BEGIN Data provided

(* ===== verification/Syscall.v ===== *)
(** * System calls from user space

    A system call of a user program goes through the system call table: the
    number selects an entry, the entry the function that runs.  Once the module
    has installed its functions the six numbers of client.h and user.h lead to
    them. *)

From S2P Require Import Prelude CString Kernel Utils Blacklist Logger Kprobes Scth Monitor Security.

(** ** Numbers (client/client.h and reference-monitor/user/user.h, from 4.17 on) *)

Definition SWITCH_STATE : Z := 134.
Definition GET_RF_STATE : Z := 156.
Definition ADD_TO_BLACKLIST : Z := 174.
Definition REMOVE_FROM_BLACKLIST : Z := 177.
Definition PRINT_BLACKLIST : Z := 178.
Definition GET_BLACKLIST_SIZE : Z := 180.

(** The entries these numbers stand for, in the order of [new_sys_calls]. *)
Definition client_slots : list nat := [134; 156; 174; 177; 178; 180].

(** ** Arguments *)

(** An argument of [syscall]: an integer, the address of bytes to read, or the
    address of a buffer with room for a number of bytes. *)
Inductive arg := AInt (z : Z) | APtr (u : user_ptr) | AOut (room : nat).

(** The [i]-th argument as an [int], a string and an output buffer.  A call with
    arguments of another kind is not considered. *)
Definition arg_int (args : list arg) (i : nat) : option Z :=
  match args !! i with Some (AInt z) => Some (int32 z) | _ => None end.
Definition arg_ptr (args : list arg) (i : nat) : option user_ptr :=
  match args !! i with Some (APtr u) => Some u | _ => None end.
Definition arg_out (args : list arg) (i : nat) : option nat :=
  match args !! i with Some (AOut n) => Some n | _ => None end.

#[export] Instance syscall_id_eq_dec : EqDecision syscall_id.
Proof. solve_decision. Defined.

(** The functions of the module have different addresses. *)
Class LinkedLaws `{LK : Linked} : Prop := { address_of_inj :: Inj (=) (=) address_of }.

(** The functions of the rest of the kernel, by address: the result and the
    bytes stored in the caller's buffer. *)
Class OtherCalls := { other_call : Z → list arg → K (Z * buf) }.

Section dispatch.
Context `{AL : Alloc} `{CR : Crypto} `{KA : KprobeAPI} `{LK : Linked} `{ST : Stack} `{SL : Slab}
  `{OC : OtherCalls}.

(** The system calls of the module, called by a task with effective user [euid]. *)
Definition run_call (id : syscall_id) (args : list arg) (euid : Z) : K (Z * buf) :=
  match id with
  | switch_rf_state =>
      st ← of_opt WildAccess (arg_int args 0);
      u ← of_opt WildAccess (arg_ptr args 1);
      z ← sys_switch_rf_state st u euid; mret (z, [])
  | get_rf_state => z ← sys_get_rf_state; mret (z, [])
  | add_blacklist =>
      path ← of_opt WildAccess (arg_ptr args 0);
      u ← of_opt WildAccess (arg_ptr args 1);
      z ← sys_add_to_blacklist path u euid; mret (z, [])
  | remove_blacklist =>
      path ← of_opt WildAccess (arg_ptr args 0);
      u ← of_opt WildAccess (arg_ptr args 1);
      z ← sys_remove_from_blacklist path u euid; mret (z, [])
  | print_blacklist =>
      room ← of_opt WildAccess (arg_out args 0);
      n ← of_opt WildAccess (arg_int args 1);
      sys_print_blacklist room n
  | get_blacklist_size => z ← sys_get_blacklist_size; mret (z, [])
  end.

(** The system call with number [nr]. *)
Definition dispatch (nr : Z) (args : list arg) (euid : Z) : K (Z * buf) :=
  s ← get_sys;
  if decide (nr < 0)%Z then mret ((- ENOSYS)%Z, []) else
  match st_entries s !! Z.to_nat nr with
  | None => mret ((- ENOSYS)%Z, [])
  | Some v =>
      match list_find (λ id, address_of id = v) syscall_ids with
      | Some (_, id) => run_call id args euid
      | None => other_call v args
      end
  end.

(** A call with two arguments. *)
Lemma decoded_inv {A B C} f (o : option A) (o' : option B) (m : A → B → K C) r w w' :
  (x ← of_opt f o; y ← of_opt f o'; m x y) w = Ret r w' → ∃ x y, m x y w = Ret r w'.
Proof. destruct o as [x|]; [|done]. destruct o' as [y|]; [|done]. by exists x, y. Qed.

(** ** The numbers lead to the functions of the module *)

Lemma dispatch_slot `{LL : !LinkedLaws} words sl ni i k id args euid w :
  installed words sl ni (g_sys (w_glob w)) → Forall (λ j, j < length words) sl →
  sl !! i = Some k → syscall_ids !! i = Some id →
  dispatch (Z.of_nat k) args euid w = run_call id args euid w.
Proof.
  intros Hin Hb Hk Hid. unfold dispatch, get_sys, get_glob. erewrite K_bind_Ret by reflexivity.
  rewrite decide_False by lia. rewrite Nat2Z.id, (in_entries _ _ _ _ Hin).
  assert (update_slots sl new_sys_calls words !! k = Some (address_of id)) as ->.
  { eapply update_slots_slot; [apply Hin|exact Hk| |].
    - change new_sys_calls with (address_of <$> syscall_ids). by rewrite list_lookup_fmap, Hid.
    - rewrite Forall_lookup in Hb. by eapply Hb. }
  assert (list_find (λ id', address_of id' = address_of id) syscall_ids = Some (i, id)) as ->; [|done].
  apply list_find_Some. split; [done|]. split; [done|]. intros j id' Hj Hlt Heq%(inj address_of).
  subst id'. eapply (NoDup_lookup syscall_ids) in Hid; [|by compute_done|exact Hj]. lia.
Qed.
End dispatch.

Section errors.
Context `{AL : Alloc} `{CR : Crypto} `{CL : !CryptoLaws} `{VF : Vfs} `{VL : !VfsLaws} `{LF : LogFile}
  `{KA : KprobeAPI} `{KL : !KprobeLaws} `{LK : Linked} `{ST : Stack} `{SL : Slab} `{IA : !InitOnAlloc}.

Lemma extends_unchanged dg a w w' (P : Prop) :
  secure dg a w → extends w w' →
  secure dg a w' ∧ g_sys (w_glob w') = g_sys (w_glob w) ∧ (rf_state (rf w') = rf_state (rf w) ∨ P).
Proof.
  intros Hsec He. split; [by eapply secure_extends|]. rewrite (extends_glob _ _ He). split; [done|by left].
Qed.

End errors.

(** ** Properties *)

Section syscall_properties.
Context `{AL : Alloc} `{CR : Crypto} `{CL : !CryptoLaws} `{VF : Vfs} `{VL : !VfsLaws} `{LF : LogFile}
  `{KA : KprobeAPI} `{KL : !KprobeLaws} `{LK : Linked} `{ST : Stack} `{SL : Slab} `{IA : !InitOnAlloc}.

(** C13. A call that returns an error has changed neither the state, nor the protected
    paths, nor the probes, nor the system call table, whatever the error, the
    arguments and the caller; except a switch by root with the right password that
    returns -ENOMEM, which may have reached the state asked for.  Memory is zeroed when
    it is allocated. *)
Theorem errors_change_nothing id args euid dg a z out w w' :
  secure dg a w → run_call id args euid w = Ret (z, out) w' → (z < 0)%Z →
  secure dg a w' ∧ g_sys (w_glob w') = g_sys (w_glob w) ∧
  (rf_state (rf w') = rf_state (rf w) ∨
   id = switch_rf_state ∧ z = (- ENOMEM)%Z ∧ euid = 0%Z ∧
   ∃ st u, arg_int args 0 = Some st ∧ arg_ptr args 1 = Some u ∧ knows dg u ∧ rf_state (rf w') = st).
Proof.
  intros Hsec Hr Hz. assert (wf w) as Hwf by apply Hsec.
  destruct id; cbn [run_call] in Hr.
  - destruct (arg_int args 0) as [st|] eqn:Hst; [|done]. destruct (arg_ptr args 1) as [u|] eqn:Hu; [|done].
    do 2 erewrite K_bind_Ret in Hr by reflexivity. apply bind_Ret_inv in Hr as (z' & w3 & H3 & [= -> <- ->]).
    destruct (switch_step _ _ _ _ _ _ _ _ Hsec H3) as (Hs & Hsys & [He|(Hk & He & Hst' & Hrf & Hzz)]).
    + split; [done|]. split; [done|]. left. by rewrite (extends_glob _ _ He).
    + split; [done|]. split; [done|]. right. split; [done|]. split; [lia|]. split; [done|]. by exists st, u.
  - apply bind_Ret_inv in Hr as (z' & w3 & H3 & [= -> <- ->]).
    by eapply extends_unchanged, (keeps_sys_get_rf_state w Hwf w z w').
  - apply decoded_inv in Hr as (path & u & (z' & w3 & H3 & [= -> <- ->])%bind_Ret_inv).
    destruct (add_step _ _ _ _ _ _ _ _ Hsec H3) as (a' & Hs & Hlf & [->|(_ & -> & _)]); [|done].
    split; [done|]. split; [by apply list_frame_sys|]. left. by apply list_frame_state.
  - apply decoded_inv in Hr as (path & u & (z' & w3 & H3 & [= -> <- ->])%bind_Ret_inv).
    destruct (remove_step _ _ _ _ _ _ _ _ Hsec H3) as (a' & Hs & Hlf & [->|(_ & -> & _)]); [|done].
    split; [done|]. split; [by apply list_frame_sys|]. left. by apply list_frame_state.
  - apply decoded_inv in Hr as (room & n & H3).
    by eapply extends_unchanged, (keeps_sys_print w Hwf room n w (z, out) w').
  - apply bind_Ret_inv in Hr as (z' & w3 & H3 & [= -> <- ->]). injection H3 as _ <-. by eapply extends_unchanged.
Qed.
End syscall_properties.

END Data provided
BEGIN Data provided

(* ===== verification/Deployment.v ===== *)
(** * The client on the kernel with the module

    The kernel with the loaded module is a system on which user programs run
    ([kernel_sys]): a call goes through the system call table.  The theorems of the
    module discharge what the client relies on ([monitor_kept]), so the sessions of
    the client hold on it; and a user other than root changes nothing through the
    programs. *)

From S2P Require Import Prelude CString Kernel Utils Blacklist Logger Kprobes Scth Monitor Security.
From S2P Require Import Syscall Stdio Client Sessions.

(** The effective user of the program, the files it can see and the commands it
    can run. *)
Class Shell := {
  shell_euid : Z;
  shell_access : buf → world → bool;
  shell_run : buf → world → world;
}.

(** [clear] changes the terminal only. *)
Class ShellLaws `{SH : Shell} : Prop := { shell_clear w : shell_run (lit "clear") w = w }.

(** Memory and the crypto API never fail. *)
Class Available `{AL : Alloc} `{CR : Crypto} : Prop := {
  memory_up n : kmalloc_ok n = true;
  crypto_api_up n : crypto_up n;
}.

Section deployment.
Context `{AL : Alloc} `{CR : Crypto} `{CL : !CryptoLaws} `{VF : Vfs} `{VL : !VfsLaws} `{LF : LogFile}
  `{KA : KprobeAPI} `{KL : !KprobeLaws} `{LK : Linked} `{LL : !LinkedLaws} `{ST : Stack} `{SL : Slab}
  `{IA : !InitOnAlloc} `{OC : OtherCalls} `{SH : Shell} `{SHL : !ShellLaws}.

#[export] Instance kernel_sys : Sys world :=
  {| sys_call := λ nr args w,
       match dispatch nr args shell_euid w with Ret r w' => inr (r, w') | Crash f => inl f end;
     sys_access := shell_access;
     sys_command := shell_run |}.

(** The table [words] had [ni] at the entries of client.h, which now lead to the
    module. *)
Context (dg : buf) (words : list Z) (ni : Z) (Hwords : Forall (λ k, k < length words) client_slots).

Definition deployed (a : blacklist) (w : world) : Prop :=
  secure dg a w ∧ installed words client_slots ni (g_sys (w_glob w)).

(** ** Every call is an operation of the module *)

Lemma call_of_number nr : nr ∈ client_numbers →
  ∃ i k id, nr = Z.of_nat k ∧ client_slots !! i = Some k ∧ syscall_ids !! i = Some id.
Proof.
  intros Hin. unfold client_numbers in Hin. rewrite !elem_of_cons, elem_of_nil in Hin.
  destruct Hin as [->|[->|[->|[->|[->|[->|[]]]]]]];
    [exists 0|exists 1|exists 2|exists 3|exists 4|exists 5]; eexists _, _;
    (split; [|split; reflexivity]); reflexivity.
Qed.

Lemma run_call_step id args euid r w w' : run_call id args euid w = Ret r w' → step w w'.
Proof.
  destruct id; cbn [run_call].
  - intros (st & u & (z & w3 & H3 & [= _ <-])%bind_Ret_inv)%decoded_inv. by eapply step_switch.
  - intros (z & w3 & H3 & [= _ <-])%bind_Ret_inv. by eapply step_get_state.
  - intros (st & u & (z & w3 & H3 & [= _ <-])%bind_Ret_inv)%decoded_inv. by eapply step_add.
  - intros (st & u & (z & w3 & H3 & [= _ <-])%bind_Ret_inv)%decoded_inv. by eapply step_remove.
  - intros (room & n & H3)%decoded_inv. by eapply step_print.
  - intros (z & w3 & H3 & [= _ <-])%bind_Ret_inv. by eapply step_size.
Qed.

END Data provided
BEGIN Data provided

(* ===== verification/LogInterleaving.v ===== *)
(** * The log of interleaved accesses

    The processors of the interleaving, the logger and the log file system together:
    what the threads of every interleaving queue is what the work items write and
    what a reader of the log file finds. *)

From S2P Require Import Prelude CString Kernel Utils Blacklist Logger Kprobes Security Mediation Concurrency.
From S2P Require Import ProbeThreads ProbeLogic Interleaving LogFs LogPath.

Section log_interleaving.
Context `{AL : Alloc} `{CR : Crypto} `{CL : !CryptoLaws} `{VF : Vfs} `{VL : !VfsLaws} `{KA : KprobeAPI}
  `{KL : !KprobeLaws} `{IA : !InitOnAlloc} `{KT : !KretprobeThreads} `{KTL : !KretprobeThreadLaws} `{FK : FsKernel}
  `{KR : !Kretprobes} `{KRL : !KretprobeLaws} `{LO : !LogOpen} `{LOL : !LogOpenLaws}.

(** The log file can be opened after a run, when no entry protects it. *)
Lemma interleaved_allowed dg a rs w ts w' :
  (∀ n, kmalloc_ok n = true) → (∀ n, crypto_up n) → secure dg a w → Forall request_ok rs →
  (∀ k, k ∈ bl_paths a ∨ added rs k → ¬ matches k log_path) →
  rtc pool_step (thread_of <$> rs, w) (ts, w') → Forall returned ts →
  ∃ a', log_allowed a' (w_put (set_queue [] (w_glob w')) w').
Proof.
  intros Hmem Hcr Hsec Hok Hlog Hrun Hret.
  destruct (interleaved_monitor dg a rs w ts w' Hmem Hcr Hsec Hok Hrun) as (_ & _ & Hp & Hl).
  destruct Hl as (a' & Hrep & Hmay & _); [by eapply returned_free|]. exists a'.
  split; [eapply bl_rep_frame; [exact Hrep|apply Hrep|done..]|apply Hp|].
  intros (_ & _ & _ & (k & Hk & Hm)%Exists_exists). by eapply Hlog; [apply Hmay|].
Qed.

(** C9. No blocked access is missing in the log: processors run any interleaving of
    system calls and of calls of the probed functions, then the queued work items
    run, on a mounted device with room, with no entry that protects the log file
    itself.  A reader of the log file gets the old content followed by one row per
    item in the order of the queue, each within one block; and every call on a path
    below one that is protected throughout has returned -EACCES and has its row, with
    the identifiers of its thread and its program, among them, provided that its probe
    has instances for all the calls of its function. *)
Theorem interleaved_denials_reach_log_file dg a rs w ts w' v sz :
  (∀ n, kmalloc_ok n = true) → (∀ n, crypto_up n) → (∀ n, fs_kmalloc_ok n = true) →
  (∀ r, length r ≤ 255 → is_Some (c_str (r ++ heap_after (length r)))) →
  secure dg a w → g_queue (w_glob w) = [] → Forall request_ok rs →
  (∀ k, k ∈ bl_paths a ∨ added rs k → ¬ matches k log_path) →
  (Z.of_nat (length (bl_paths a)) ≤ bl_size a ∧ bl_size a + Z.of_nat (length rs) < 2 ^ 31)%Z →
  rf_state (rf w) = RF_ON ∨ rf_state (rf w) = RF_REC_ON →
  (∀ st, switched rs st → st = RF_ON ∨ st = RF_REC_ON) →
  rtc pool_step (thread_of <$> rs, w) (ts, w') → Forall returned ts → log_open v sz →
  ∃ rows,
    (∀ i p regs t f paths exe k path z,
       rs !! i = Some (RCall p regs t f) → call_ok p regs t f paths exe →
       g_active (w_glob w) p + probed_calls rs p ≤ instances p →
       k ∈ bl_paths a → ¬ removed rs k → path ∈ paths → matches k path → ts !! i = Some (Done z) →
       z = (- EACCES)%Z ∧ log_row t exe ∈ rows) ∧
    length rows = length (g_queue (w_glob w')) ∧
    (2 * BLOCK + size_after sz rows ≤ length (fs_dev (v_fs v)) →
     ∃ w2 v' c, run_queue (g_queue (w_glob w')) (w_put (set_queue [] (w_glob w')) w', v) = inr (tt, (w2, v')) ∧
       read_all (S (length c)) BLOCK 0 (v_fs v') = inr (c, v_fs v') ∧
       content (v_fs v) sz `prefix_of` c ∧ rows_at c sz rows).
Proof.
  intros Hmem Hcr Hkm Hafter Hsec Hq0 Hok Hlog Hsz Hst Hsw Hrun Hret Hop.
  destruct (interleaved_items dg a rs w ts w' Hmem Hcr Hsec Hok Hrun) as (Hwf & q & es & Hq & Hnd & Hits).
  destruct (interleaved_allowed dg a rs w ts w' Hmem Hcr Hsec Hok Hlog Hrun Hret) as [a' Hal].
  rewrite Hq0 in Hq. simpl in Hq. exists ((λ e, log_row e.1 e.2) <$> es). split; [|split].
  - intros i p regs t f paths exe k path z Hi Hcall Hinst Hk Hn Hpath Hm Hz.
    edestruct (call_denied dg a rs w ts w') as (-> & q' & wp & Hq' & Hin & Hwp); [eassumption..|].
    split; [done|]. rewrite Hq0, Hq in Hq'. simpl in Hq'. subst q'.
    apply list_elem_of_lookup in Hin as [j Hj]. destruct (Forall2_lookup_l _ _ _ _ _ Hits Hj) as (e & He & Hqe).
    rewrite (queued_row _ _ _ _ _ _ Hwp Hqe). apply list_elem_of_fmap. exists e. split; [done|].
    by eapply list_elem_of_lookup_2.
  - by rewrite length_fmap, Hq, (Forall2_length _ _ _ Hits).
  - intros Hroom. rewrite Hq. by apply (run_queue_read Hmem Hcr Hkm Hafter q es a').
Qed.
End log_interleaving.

END Data provided

* Task item: In the entries above, find each line with "Hafter" and copy it.

* Answer box:
  intros Hmem Hcr Hkm Hafter Hsec Hq0 Hok Hlog Hsz Hst Hsw Hrun Hret Hop.
  - intros Hroom. rewrite Hq. by apply (run_queue_read Hmem Hcr Hkm Hafter q es a').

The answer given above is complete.